(Dataset entries)
+++
(** X17: after an [initialize] that succeeds on a cache where every file
    already known is prepared for the scale and the crop size (an empty
    cache for one), [getFiles] with the same scale and crop size returns:
    one triple for each file of the walk and each file known before, no
    file twice, in ascending order of file name. *)
Theorem initialize_then_getFiles scale crop st st' definitionPath names :
  keyed (database st) ->
  (forall f, is_Some (database st !! f) -> prepared_for (database st) scale crop f) ->
  def_path definition = Some definitionPath ->
  walk (DirEnt definitionPath (readdirSync env definitionPath)) = Ok names ->
  Dataset.initialize env definition scale crop st = (Ok tt, st') ->
  exists files,
    Dataset.getFiles (database st') scale crop = Ok files /\
    (forall f, f ∈ map pf_fileName files <-> f ∈ names \/ is_Some (database st !! f)) /\
    NoDup (map pf_fileName files) /\
    StronglySorted str_le (map pf_fileName files).
Proof.
  intros Hkeyed Hold Hpath Hwalk H.
  pose proof (initialize_keyed env definition scale crop st _ _ H Hkeyed) as Hkeyed'.
  pose proof (initialize_grows env definition scale crop st _ _ H) as Hext.
  unfold Dataset.initialize in H. rewrite Hpath in H.
  destruct (string_truthy definitionPath); [|discriminate].
  unfold getFiles in H.
  apply bind_inv_ok in H as (names' & st1 & Hnames & H).
  apply bind_inv_ok in Hnames as ([] & st0 & Hread & Hw). injection Hread as <-.
  rewrite Hwalk in Hw. injection Hw as <- <-.
  apply bind_inv_ok in H as ([] & st2 & Hemit & H). injection Hemit as <-.
  apply bind_inv_ok in H as ([] & st3 & Hpool & H).
  unfold Dataset.saveDatabase, get_database, put_database, mbind, M_bind, emit in H.
  cbn [database events] in H. injection H as <-. cbn [database] in *.
  unfold Dataset.prepare in Hpool.
  set (files := map (fun file => (file, path_resolve definitionPath file)) names) in *.
  assert (Hfst : map fst files = names).
  { subst files. rewrite map_map. cbn. apply map_id. }
  pose proof (fun f => pool_keys _ _ _ _ _ _ _ _ f Hpool) as Hkeys. cbn [database] in Hkeys.
  apply pool_prepares in Hpool as (Hkeep & Hnew).
  2: { subst files. apply Forall_fmap.
       eapply Forall_impl; [eapply walk_names_truthy; exact Hwalk|]. auto. }
  cbn [database] in Hkeep.
  assert (Hprepared : forall f, is_Some (database st3 !! f) ->
                                prepared_for (database st3) scale crop f).
  { intros f Hf. destruct (Hkeys f Hf) as [Hin | Hbefore].
    - rewrite Forall_forall in Hnew. rewrite <- Hfst in *.
      apply list_elem_of_fmap in Hin as (item & -> & Hitem). now apply Hnew.
    - apply Hkeep, Hold, Hbefore. }
  destruct (map_throwing_total (Dataset.getFiles_one (database st3) scale crop)
              (Dataset.fileNames (database st3))) as [result Hresult].
  { apply Forall_forall. intros f Hf.
    apply elem_of_fileNames, Hprepared in Hf as (entry & Hentry & Hcrop).
    unfold Dataset.getFiles_one. rewrite Hentry.
    destruct crop as [c|]; [|eauto].
    destruct (truthy c) eqn:Hc; [|eauto].
    destruct (Hcrop c eq_refl Hc) as [pair Hpair]. rewrite Hpair. eauto. }
  exists result. split; [exact Hresult|].
  assert (Hnamesof : map pf_fileName result = Dataset.fileNames (database st3)).
  { apply map_throwing_ok_Forall2 in Hresult.
    induction Hresult as [|f file fs files' Hone _ IH]; [reflexivity|].
    cbn [map]. f_equal; [|exact IH]. eapply getFiles_one_fileName; eassumption. }
  rewrite Hnamesof. split; [|split].
  - intros f. rewrite elem_of_fileNames. split.
    + intros Hf. destruct (Hkeys f Hf) as [Hin | Hbefore]; [left | now right].
      now rewrite <- Hfst.
    + intros [Hin | [table Hbefore]].
      * rewrite Forall_forall in Hnew. rewrite <- Hfst in Hin.
        apply list_elem_of_fmap in Hin as (item & -> & Hitem).
        destruct (Hnew item Hitem) as (entry & Hentry & _).
        unfold lookup_entry in Hentry.
        destruct (database st3 !! item.1); [eauto | discriminate].
      * destruct (Hold f (ex_intro _ table Hbefore)) as (entry & Hentry & _).
        destruct (Hext f (toKey scale) entry Hentry) as (entry' & Hentry' & _).
        destruct (database st3 !! f); [eauto | discriminate].
  - unfold Dataset.fileNames. rewrite merge_sort_Permutation.
    apply NoDup_fst_map_to_list.
  - apply fileNames_sorted.
Qed.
+++
Activity: Filter the data for the string "destruct". Copy each matching line.

Solution to the problem:
  destruct (string_truthy definitionPath); [|discriminate].
  { intros f Hf. destruct (Hkeys f Hf) as [Hin | Hbefore].
  destruct (map_throwing_total (Dataset.getFiles_one (database st3) scale crop)
    destruct crop as [c|]; [|eauto].
    destruct (truthy c) eqn:Hc; [|eauto].
    destruct (Hcrop c eq_refl Hc) as [pair Hpair]. rewrite Hpair. eauto. }
    + intros Hf. destruct (Hkeys f Hf) as [Hin | Hbefore]; [left | now right].
        destruct (Hnew item Hitem) as (entry & Hentry & _).
        destruct (database st3 !! item.1); [eauto | discriminate].
      * destruct (Hold f (ex_intro _ table Hbefore)) as (entry & Hentry & _).
        destruct (Hext f (toKey scale) entry Hentry) as (entry' & Hentry' & _).
        destruct (database st3 !! f); [eauto | discriminate].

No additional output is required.